夏休みが終わって、新学期が始まると、みんなどこかしら、変わっている。

成長したのか?何か得たのか?それとも失ったのか?

ただ、時間は前に進めることしか出来ない。

※夏休み編が終わって、新しい章が始まります。


 9月。新学期が始まった。


 だからといって、暑さがおさまるわけでもなく、駅からの徒歩組は手にハンディファンが欠かせない。
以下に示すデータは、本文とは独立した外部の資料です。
Lemma morecore_ok s L A nu : uinv s L A -> 0 < nu -> nu * 16 < 2 ^ 31 ->
  (exists s', morecore nu s = Ret 0 s' /\ uinv s' L A /\ refused nu s s') \/
  (exists s' L', morecore nu s = Ret (freep s') s' /\ uinv s' L' A /\ granted nu s s' /\ brk (world s') = brk (world s) + 16 * Z.max nu 4096 /\ (size (hdrs s') <= S (size (hdrs s)))%nat /\
     forall x, covers L' x <-> covers L x \/ brk (world s) <= x < brk (world s')).
Proof.
  intros Hi Hnu Hmax. set (n := if nu <? 4096 then 4096 else nu). assert (Hn : n = Z.max nu 4096 /\ 0 < n /\ n * 16 < 2 ^ 31) by (unfold n; destruct (Z.ltb_spec nu 4096); lia). destruct Hn as (En & Hn0 & Hn1).
  pose proof (ui_mem _ _ _ _ Hi) as Hm. destruct (sbrk_ok (n * 16) (world s) ltac:(lia)) as (w & [[E Hw]|(E & Hw & Hb)]); [left|right];
    (unfold morecore; fold n; rewrite s32_small by lia; unfold gets at 1; rewrite (bind_ret_l _ _ s (world s) s) by done; rewrite E; unfold modify; rewrite (bind_ret_l _ _ s tt (mkuh (hdrs s) (freep s) w)) by done).
  - rewrite Z.eqb_refl. eexists. split_and!; [done| |split; [by rewrite <- En, Z.mul_comm|done]]. apply uinv_world; [done|lia].
  - rewrite (proj2 (Z.eqb_neq _ _)) by lia. destruct (uinv_grow s L A n w Hi Hn0 ltac:(lia) ltac:(lia)) as [HN Hi1]. set (p := brk (world s)) in *. set (s1 := mkuh _ _ _) in Hi1.
    assert (E1 : set_size p n (mkuh (hdrs s) (freep s) w) = Ret tt s1) by (unfold set_size; rewrite hput_ok; [done|lia|cbn [world]; lia]). rewrite (bind_ret_l _ _ _ _ _ E1), plus_small by lia.
    destruct (free_ok base s1 L (<[p := n]> A) p n Hi1 ltac:(apply lookup_insert_eq)) as (s2 & L2 & E2 & Hi2 & Hw2 & Hsz & Hc). rewrite (bind_ret_l _ _ _ _ _ E2). rewrite delete_insert_id in Hi2 by done.
    exists s2, L2. split_and!; [done|done|unfold granted; rewrite Hw2, <- En, Z.mul_comm; exact E|rewrite Hw2; cbn [s1 world]; lia|rewrite Hsz; cbn [s1 hdrs]; rewrite map_size_insert; case_match; unfold id; lia|]. intros x. rewrite Hc, Hw2. unfold within. cbn [s1 world fst snd]. split; (intros [?|?]; [by left|right; lia]).
Qed.

(** A covered range lies in one block. *)
Lemma one_block l p n : StronglySorted before l -> positive l -> 0 < n -> (forall x, p <= x < p + 16 * n -> covers l x) -> exists b, b ∈ l /\ n <= b.2.
Proof using Type.
  intros Hs Hp Hn Hc. destruct (Hc p ltac:(lia)) as (b & Hb & Hx). exists b. split; [done|]. unfold within in Hx. destruct (decide (p + 16 * n <= b.1 + 16 * b.2)); [lia|exfalso].
  destruct (Hc (b.1 + 16 * b.2) ltac:(lia)) as (c & Hc' & Hy). unfold within in Hy. pose proof (Hp b Hb). pose proof (Hp c Hc'). destruct (list_elem_of_split _ _ Hb) as (l1 & l2 & El). rewrite El in Hs, Hc'.
  apply elem_of_app in Hc' as [Hc'|[->|Hc']%elem_of_cons]; [pose proof (sorted_below _ _ _ _ Hs Hc') as Hcb|lia|pose proof (sorted_from _ _ _ _ Hs Hc') as Hcb]; unfold before in Hcb; lia.
Qed.

(** ** [malloc] *)

(** The first call sets up the ring. *)
Definition uready s L A : Prop := uinv s L A \/ freep s = 0 /\ L = [] /\ A = ∅ /\ 0 < base /\ base + 16 <= brk (world s) <= 2 ^ 27.

Definition malloced s L A nu (r : res (uheap W) Z) : Prop :=
  (exists s', r = Ret 0 s' /\ uinv s' L A /\ refused nu s s' /\ forall b, b ∈ L -> b.2 < nu) \/
  (exists s' L' bp, r = Ret (bp + 16) s' /\ uinv s' L' (<[bp := nu]> A) /\ A !! bp = None /\
     (forall x, covers L' x \/ within (bp, nu) x <-> covers L x \/ brk (world s) <= x < brk (world s')) /\
     ((exists b, b ∈ L /\ nu <= b.2) -> world s' = world s) /\ ((forall b, b ∈ L -> b.2 < nu) -> granted nu s s')).

Lemma freep_split s L A : uinv s L A -> exists l1 q l2, ring L = l1 ++ q :: l2 /\ q.1 = freep s /\ hd (freep s) s = Ret (mkh (first l2 base) q.2) s /\ freep s <> 0.
Proof using Type.
  intros Hi. destruct (ui_freep _ _ _ _ Hi) as (q & Hq & E). destruct (list_elem_of_split _ _ Hq) as (l1 & l2 & El). exists l1, q, l2. pose proof (ui_ring_range _ _ _ _ _ Hi Hq) as Hr. pose proof (ui_mem _ _ _ _ Hi) as Hm.
  split_and!; [done|done| |lia]. rewrite <- E. apply hd_ok. pose proof (ui_ring _ _ _ _ Hi) as Hs. rewrite El in Hs. by apply seg_app in Hs as [_ [Hs _]].
Qed.

Lemma taken_malloced s L A nu r b : b ∈ L -> nu <= b.2 -> taken s L A nu r -> malloced s L A nu r.
Proof using Type.
  intros Hb1 Hb2 (s' & L' & bp & -> & Hi & HA & Hw & Hc). right. exists s', L', bp. split_and!; try done; [|intros Hno; specialize (Hno b Hb1); lia]. intros x. rewrite <- Hc, Hw. split; [tauto|]. intros [?|?]; [done|lia].
Qed.

(** After a failed search, new memory gives a block, or there is none. *)
Lemma more_ok s L A nu fuel : uinv s L A -> 0 < nu -> nu * 16 < 2 ^ 31 -> (forall b, b ∈ L -> b.2 < nu) -> (2 * (size (hdrs s) + 1) < fuel)%nat -> malloced s L A nu (more fuel nu s).
Proof.
  intros Hi Hnu Hmax Hsm Hf. unfold more. destruct (morecore_ok s L A nu Hi Hnu Hmax) as [(s' & E & Hi' & Hb)|(s' & L' & E & Hi' & Hg & Hb & Hsz & Hc)].
  { left. exists s'. rewrite (bind_ret_l _ _ s None s') by (by rewrite (bind_ret_l _ _ _ _ _ E)). done. }
  destruct (freep_split _ _ _ Hi') as (l1 & q & l2 & Hl & Hq & Eh & Hfp). rewrite (bind_ret_l _ _ s (Some (freep s')) s') by (rewrite (bind_ret_l _ _ _ _ _ E), (proj2 (Z.eqb_neq _ _)) by done; done).
  rewrite (bind_ret_l _ _ _ _ _ Eh). cbn [h_ptr]. rewrite <- Hq.
  assert (Hbig : exists b, b ∈ L' /\ nu <= b.2).
  { destruct (one_block L' (brk (world s)) nu) as (b & Hb1 & Hb2); [|apply Hi'|done| |by exists b].
    - by destruct (proj1 (sorted_cons _ _) (ui_sorted _ _ _ _ Hi')).
    - intros x Hx. apply Hc. right. lia. }
  assert (Hlen : (length (ring L') <= size (hdrs s) + 1)%nat).
  { pose proof (ring_length s' (ring L') base (ui_ring _ _ _ _ Hi') (ui_sorted _ _ _ _ Hi') (fun d => ui_size _ _ _ _ d Hi')). lia. }
  destruct (search s' L' A q l1 l2 nu fuel 0 Hi' Hl Hq Hnu) as [(k1 & p & x & k2 & Hk & Hx & ->)|[Hno _]]; [lia| |].
  - destruct (take_ok s' L' A k1 p x k2 nu Hi' Hk ltac:(lia)) as (s2 & L2 & bp & E2 & Hi2 & HA & Hw & Hc2). right. exists s2, L2, bp. split_and!; try done; [|intros (b & Hb1 & Hb2); specialize (Hsm b Hb1); lia|intros _; unfold granted; by rewrite Hw].
    intros y. rewrite <- Hc2, Hc, Hw. done.
  - destruct Hbig as (b & Hb1 & Hb2). specialize (Hno b Hb1). lia.
Qed.

Lemma nunits_ok n : 0 <= n < 2 ^ 31 - 32 -> nunits_of n = (n + 15) / 16 + 1 /\ n + 16 <= 16 * nunits_of n <= n + 31.
Proof using Type. clear HS. intros Hn. unfold nunits_of. replace (n + 16 - 1) with (n + 15) by lia. rewrite u32_small by dlia. split; [done|dlia]. Qed.

(** [malloc] once the ring is there. *)
Lemma malloc_ring s L A nbytes : uinv s L A -> 0 <= nbytes < 2 ^ 31 - 32 -> malloced s L A (nunits_of nbytes) (malloc base nbytes s).
Proof.
  intros Hi Hn. destruct (nunits_ok nbytes Hn) as [_ Hnu]. set (nu := nunits_of nbytes) in *. destruct (freep_split _ _ _ Hi) as (l1 & q & l2 & Hl & Hq & Eh & Hfp).
  unfold malloc. fold nu. unfold gets. rewrite (bind_ret_l _ _ s (freep s) s) by done. rewrite (bind_ret_l _ _ s (freep s) s) by (by rewrite (proj2 (Z.eqb_neq _ _))). rewrite (bind_ret_l _ _ s (ring_fuel s) s), (bind_ret_l _ _ _ _ _ Eh) by done. cbn [h_ptr].
  pose proof (ring_length s (ring L) base (ui_ring _ _ _ _ Hi) (ui_sorted _ _ _ _ Hi) (fun d => ui_size _ _ _ _ d Hi)) as Hlen. rewrite <- Hq. set (fuel := (ring_fuel s + ring_fuel s + 4)%nat).
  destruct (search s L A q l1 l2 nu fuel (2 * size (hdrs s) + 3) Hi Hl Hq) as [(k1 & p & x & k2 & Hk & Hx & ->)|(Hno & fuel' & Hf & ->)]; [lia|unfold fuel, ring_fuel; lia| |].
  - apply (taken_malloced s L A nu _ x); [|lia|apply (take_ok s L A k1 p x k2 nu Hi Hk); lia]. destruct k1 as [|y k1]; injection Hk as _ ->; [constructor|]. apply elem_of_app. right. do 2 constructor.
  - apply more_ok; try done; lia.
Qed.

Lemma malloc_first s nbytes : freep s = 0 -> 0 < base -> base + 16 <= brk (world s) <= 2 ^ 27 -> exists s', malloc base nbytes s = malloc base nbytes s' /\ uinv s' [] ∅ /\ world s' = world s.
Proof using Type.
  intros Hf Hb Hm. set (s1 := mkuh (<[base := mkh base 0]> (hdrs s)) base (world s)). exists s1. split_and!; [|split; cbn [s1 hdrs freep world]; try done|done].
  - unfold malloc at 1. unfold gets at 1. rewrite (bind_ret_l _ _ s 0 s) by (by rewrite Hf). rewrite (bind_ret_l _ _ s base s1).
    + unfold malloc. unfold gets at 3. rewrite (bind_ret_l _ _ s1 base s1) by done. rewrite (bind_ret_l _ _ s1 base s1); [done|]. by rewrite (proj2 (Z.eqb_neq _ _)) by lia.
    + rewrite Z.eqb_refl. unfold modify, set_ptr, set_size. rewrite (bind_ret_l _ _ s tt (set_freep base s)) by done. assert (Hb0 : 0 <= base) by lia.
      rewrite (bind_ret_l _ _ _ _ _ (hput_ok (set_freep base s) base _ Hb0 (proj1 Hm))), (bind_ret_l _ _ _ _ _ (hput_ok (set_hdrs _ (set_freep base s)) base _ Hb0 (proj1 Hm))). unfold ret, s1, set_hdrs. cbn [hdrs freep world set_freep]. rewrite lookup_insert_eq, insert_insert_eq. done.
  - split; [by rewrite lookup_insert_eq|done].
  - repeat constructor.
  - by intros b ?%not_elem_of_nil.
  - exists (base, 0). split; [constructor|done].
  - intros x. by rewrite covers_nil.
Qed.

Lemma malloc_ok s L A nbytes : uready s L A -> 0 <= nbytes < 2 ^ 31 - 32 -> malloced s L A (nunits_of nbytes) (malloc base nbytes s).
Proof.
  intros [Hi|(Hf & -> & -> & Hb & Hm)] Hn; [by apply malloc_ring|]. destruct (malloc_first s nbytes Hf Hb Hm) as (s' & -> & Hi & Hw). pose proof (malloc_ring s' [] ∅ nbytes Hi Hn) as H. unfold malloced, refused, granted in *. by rewrite Hw in H.
Qed.
End Malloc.

(** ** What callers see *)

(** Stores of the program into its blocks: any header may be lost that lies in
    the part of an allocated block that was handed out. *)
Definition scribbled {W} (A : gmap Z Z) (s s1 : uheap W) : Prop :=
  freep s1 = freep s /\ world s1 = world s /\ forall a, (forall b z, A !! b = Some z -> ~ (b < a < b + 16 * z)) -> hdrs s1 !! a = hdrs s !! a.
 それはオレも例外じゃなくて、顔に風を当てながら歩いてきても、席につけば汗だくだった。

「みずきー、おはよー!」

 北門すぐ近くにバスが止まる、バス組の希良は涼しい顔して近寄ってくる。

「おはよ。朝から爽やかだなぁ。きらは。」

「なんだよ、それ。

 みずきは汗だくでも可愛いよ。かがやは?」

「はいはい、ありがと。

 なんか当番だからって、先に行った。」

 そう言って、希良の言葉を軽く流して…そっと、あたりを見回す。

 希良のファンの女子数人、宮﨑ほか何人かが、遠慮のない目でオレたちを見てる。

 そりゃ、そうだと思う。

 新学期が始まって1週間。

 オレときらが急に名前呼びになって、ヒマさえあれば、隣のクラスから輝も来て、空き教室で3人でわちゃわちゃしてるし、昼も同じ空き教室で3人で食べるようになって。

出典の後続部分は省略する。